Look through the material below. Return exactly the lines from the one with "- specialize (IH fs1)." through the one with "Forall (fun other => destination project_path other = dst", both included.
PROVIDED RECORDS Start Marker
(** X16. A save leaves the project in memory as it is, the stored image
    names apart: tree, node mapping, current branch, story, prompt box,
    thumbnails and preview are unchanged, the branches keep their names and
    images, their prompts are those after the store of the prompt box, and
    the project name entry changes only to the name typed into the
    dialog. *)
Theorem save_keeps_project (answer : option string) (fs : FileSystem) (a : App) :
  let a' := fst (fst (save_project answer fs a)) in
  tree a' = tree a /\ node_data a' = node_data a
  /\ current_branch a' = current_branch a
  /\ story_text a' = story_text a /\ prompt_text a' = prompt_text a
  /\ image_refs a' = image_refs a /\ image_preview a' = image_preview a
  /\ map name (branches a') = map name (branches a)
  /\ map images (branches a') = map images (branches a)
  /\ map prompt (branches a') = map prompt (branches (persist_current_prompt a))
  /\ (project_name_var a' = project_name_var a
      \/ answer = Some (project_name_var a')).
Proof.
  cbv zeta.
  destruct (persist_current_prompt_fields a) as (F1 & F2 & F3 & F4 & F5 & F6 & _).
  destruct (persist_current_prompt_maps a) as (M1 & M2 & _).
  assert (F7 : image_refs (persist_current_prompt a) = image_refs a
               /\ image_preview (persist_current_prompt a) = image_preview a)
    by (unfold persist_current_prompt; destruct (current_branch a); auto).
  destruct F7 as (F7 & F8).
  destruct (save_project_result answer fs a) as (a2 & names & H2 & Hres).
  assert (K : tree a2 = tree a /\ node_data a2 = node_data a
              /\ current_branch a2 = current_branch a
              /\ story_text a2 = story_text a /\ prompt_text a2 = prompt_text a
              /\ image_refs a2 = image_refs a /\ image_preview a2 = image_preview a
              /\ branches a2 = branches (persist_current_prompt a)
              /\ (project_name_var a2 = project_name_var a
                  \/ answer = Some (project_name_var a2))).
  { destruct H2 as [-> | (asked & -> & ->)]; cbn;
      rewrite ?F1, ?F2, ?F3, ?F4, ?F5, ?F7, ?F8; repeat split; auto. }
  destruct K as (K1 & K2 & K3 & K4 & K5 & K6 & K7 & K8 & K9).
  destruct Hres as [-> | ->].
  - rewrite K8. repeat split; assumption.
  - cbn. rewrite !map_map. cbn.
    change (map (fun x => name x) (branches a2)) with (map name (branches a2)).
    change (map (fun x => images x) (branches a2)) with (map images (branches a2)).
    change (map (fun x => prompt x) (branches a2)) with (map prompt (branches a2)).
    rewrite K8. repeat split; assumption.
Qed.

Lemma copy_images_app (project_path : string) (l1 l2 : list ImageData) (fs : FileSystem) :
  fst (fst (copy_images project_path (l1 ++ l2) fs))
  = fst (fst (copy_images project_path l2 (fst (fst (copy_images project_path l1 fs))))).
Proof.
  revert fs. induction l1 as [|img rest IH]; intros fs; [reflexivity|].
  cbn [app copy_images].
  destruct (copy2 fs _ _) as [fs1|].
  - specialize (IH fs1).
    destruct (copy_images project_path (rest ++ l2) fs1) as [[? ?] ?].
    destruct (copy_images project_path rest fs1) as [[? ?] ?]. exact IH.
  - specialize (IH fs).
    destruct (copy_images project_path (rest ++ l2) fs) as [[? ?] ?].
    destruct (copy_images project_path rest fs) as [[? ?] ?]. exact IH.
Qed.

Lemma save_branches_files (project_path : string) (bs : list BranchData) (fs : FileSystem) :
  fst (fst (save_branches project_path bs fs))
  = fst (fst (copy_images project_path (flat_map images bs) fs)).
Proof.
  revert fs. induction bs as [|b rest IH]; intros fs; [reflexivity|].
  cbn [save_branches flat_map]. rewrite copy_images_app.
  destruct (copy_images project_path (images b) fs) as [[fs1 names] ms1].
  specialize (IH fs1).
  destruct (save_branches project_path rest fs1) as [[fs2 rest'] ms2]. exact IH.
Qed.

Lemma copy_images_keeps (project_path : string) (fs1 : FileSystem)
    (imgs : list ImageData) (fs : FileSystem) (dst : string) :
  grown project_path fs1 fs ->
  Forall (fun other => destination project_path other = dst ->
                       copies fs1 project_path other = false) imgs ->
  files (fst (fst (copy_images project_path imgs fs))) !! dst = files fs !! dst.
Proof.
  revert fs. induction imgs as [|img rest IH]; intros fs Hg Hall; [reflexivity|].
  inversion Hall as [|? ? Himg Hrest]; subst.
  cbn [copy_images].
  destruct (copy2_grown project_path fs1 fs img Hg) as [(Hc & fs' & Hcopy & Hg')|(Hc & Hcopy)];
    unfold destination in Hcopy; rewrite Hcopy.
  - specialize (IH fs' Hg' Hrest).
    destruct (copy_images project_path rest fs') as [[fs2 names] ms]. cbn [fst] in *.
    rewrite IH. revert Hcopy. unfold copy2.
    destruct (decide _); [discriminate|].
    destruct (read_bytes fs _); [|discriminate].
    unfold write_bytes. destruct (writable fs _); [|discriminate].
    intros [= <-]. cbn. apply lookup_insert_ne. intros Hd.
    unfold destination in Himg. rewrite (Himg Hd) in Hc. discriminate.
  - specialize (IH fs Hg Hrest).
    destruct (copy_images project_path rest fs) as [[fs2 names] ms]. exact IH.
Qed.

Lemma copy2_content (project_path : string) (fs1 fs : FileSystem) (img : ImageData)
    (fs' : FileSystem) :
  grown project_path fs1 fs ->
  copy2 fs (original_path img) (destination project_path img) = Some fs' ->
  exists data, read_bytes fs1 (original_path img) = Some data
               /\ files fs' !! destination project_path img = Some data.
Proof.
  intros Hg. pose proof Hg as (Hd & Hr & Hw & Hf). unfold copy2.
  destruct (decide (original_path img = destination project_path img)) as [|Hne];
    [discriminate|].
  assert (Hread : read_bytes fs (original_path img) = read_bytes fs1 (original_path img)).
  { unfold read_bytes. rewrite Hr.
    destruct (decide (original_path img ∈ unreadable fs1)) as [Hu|Hu]; [reflexivity|].
    apply Hf. intros n Hn Hsrc. apply Hne. unfold destination.
    rewrite Hsrc at 2. now rewrite (basename_join2 _ _ Hn). }
  rewrite Hread. destruct (read_bytes fs1 (original_path img)) as [data|]; [|discriminate].
  unfold write_bytes. destruct (writable fs _); [|discriminate].
  intros [= <-]. exists data. split; [reflexivity|]. cbn. apply lookup_insert_eq.
Qed.

(** X17. Images are stored in the project under their base names, so two
    images of the same base name share one file: after a save that made
    its directory, the file of an image that was copied holds the bytes of
    the last image copied to that name, in the order of the branches and of
    their images; what an earlier image of that name had put there is
    overwritten. (The manifest goes to project.json, whatever an image of
    that name had put there.) *)
Theorem save_same_name_last_wins (answer : option string) (fs : FileSystem) (a : App)
    (project_name : string) (a2 : App) (fs1 : FileSystem)
    (before after : list ImageData) (img : ImageData) :
  resolve_project_name answer (persist_current_prompt a) = Some (project_name, a2) ->
  let project_path := OsPath.join2 _desktop_scanner_folder project_name in
  exists_ fs project_path = false ->
  makedirs fs project_path = Some fs1 ->
  flat_map images (branches a2) = before ++ img :: after ->
  copies fs1 project_path img = true ->
  Forall (fun other => destination project_path other = destination project_path img ->
                       copies fs1 project_path other = false) after ->
  destination project_path img <> OsPath.join2 project_path "project.json" ->
  exists data,
    read_bytes fs (original_path img) = Some data
    /\ files (snd (fst (save_project answer fs a))) !! destination project_path img
       = Some data.
Proof.
  intros Hname project_path Hex Hmk Hall Hc Hafter Hnj.
  unfold save_project. rewrite Hname. fold project_path. rewrite Hex, Hmk.
  pose proof (save_branches_files project_path (branches a2) fs1) as Hfiles.
  destruct (save_branches project_path (branches a2) fs1) as [[fs2 bs] ws].
  cbn [fst] in Hfiles. rewrite Hall, copy_images_app in Hfiles.
  destruct (copy_images_outcome project_path fs1 before fs1 (grown_refl _ _)) as (Hg & _).
  set (fsb := fst (fst (copy_images project_path before fs1))) in *.
  cbn [copy_images] in Hfiles.
  destruct (copy2_grown project_path fs1 fsb img Hg) as [(_ & fs' & Hcopy & Hg')|(Hc' & _)];
    [|congruence].
  destruct (copy2_content project_path fs1 fsb img fs' Hg Hcopy) as (data & Hread & Hdst).
  unfold destination in Hcopy. rewrite Hcopy in Hfiles.
  pose proof (copy_images_keeps project_path fs1 after fs' _ Hg' Hafter) as Hkeep.
  destruct (copy_images project_path after fs') as [[fs3 names] ms].
  cbn [fst] in *. subst fs2.
  exists data. split; [now rewrite <- (makedirs_reads _ _ _ Hmk)|].
  unfold write_bytes. destruct (writable fs3 _); cbn [fst snd files].
  - rewrite lookup_insert_ne by (intros E; apply Hnj; now symmetry).
    now rewrite Hkeep.
  - now rewrite Hkeep.
Qed.

End MoreSaveFacts.

(** ** More on loading *)

Section MoreLoadFacts.
Import PyStr Fs Model Handlers Persistence Outcome Shape.
Context `{P : Platform}.













End MoreLoadFacts.

(** ** What is typed and not stored *)

Section MoreSessionFacts.
Import PyStr Fs Model Handlers Persistence Session Shape.
Context `{P : Platform}.




End MoreSessionFacts.

(** ** The further properties on the sample data *)

Section MoreSamples.
Import PyStr Fs Model Handlers Formatter Persistence Outcome Session Examples Quantities Shape.

#[local] Abbreviation CJ := CompactJson.platform.
#[local] Abbreviation TF := AsciiText.text_files.

Lemma quantities_box_after_read_witness :
  refresh_quantities (P := CJ) (T := TF) disk_quantities
  = (_format_csv_like_text "bolt, 4", []).
Proof.
  apply (proj1 (quantities_box_after_read (P := CJ) (T := TF))).
  vm_compute. reflexivity.
Defined.

Lemma click_then_stored_prompt_witness :
  edited_prompt (on_quantities_click 0 "bolt           4              " two_branches)
  = "edited" +:+ "bolt           4".
Proof.
  apply (proj1 (click_then_stored_prompt 0 "bolt           4              " two_branches)).
  vm_compute. reflexivity.
Defined.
PROVIDED RECORDS End Marker
TASK SOLUTION
  - specialize (IH fs1).
    destruct (copy_images project_path (rest ++ l2) fs1) as [[? ?] ?].
    destruct (copy_images project_path rest fs1) as [[? ?] ?]. exact IH.
  - specialize (IH fs).
    destruct (copy_images project_path (rest ++ l2) fs) as [[? ?] ?].
    destruct (copy_images project_path rest fs) as [[? ?] ?]. exact IH.
Qed.

Lemma save_branches_files (project_path : string) (bs : list BranchData) (fs : FileSystem) :
  fst (fst (save_branches project_path bs fs))
  = fst (fst (copy_images project_path (flat_map images bs) fs)).
Proof.
  revert fs. induction bs as [|b rest IH]; intros fs; [reflexivity|].
  cbn [save_branches flat_map]. rewrite copy_images_app.
  destruct (copy_images project_path (images b) fs) as [[fs1 names] ms1].
  specialize (IH fs1).
  destruct (save_branches project_path rest fs1) as [[fs2 rest'] ms2]. exact IH.
Qed.

Lemma copy_images_keeps (project_path : string) (fs1 : FileSystem)
    (imgs : list ImageData) (fs : FileSystem) (dst : string) :
  grown project_path fs1 fs ->
  Forall (fun other => destination project_path other = dst ->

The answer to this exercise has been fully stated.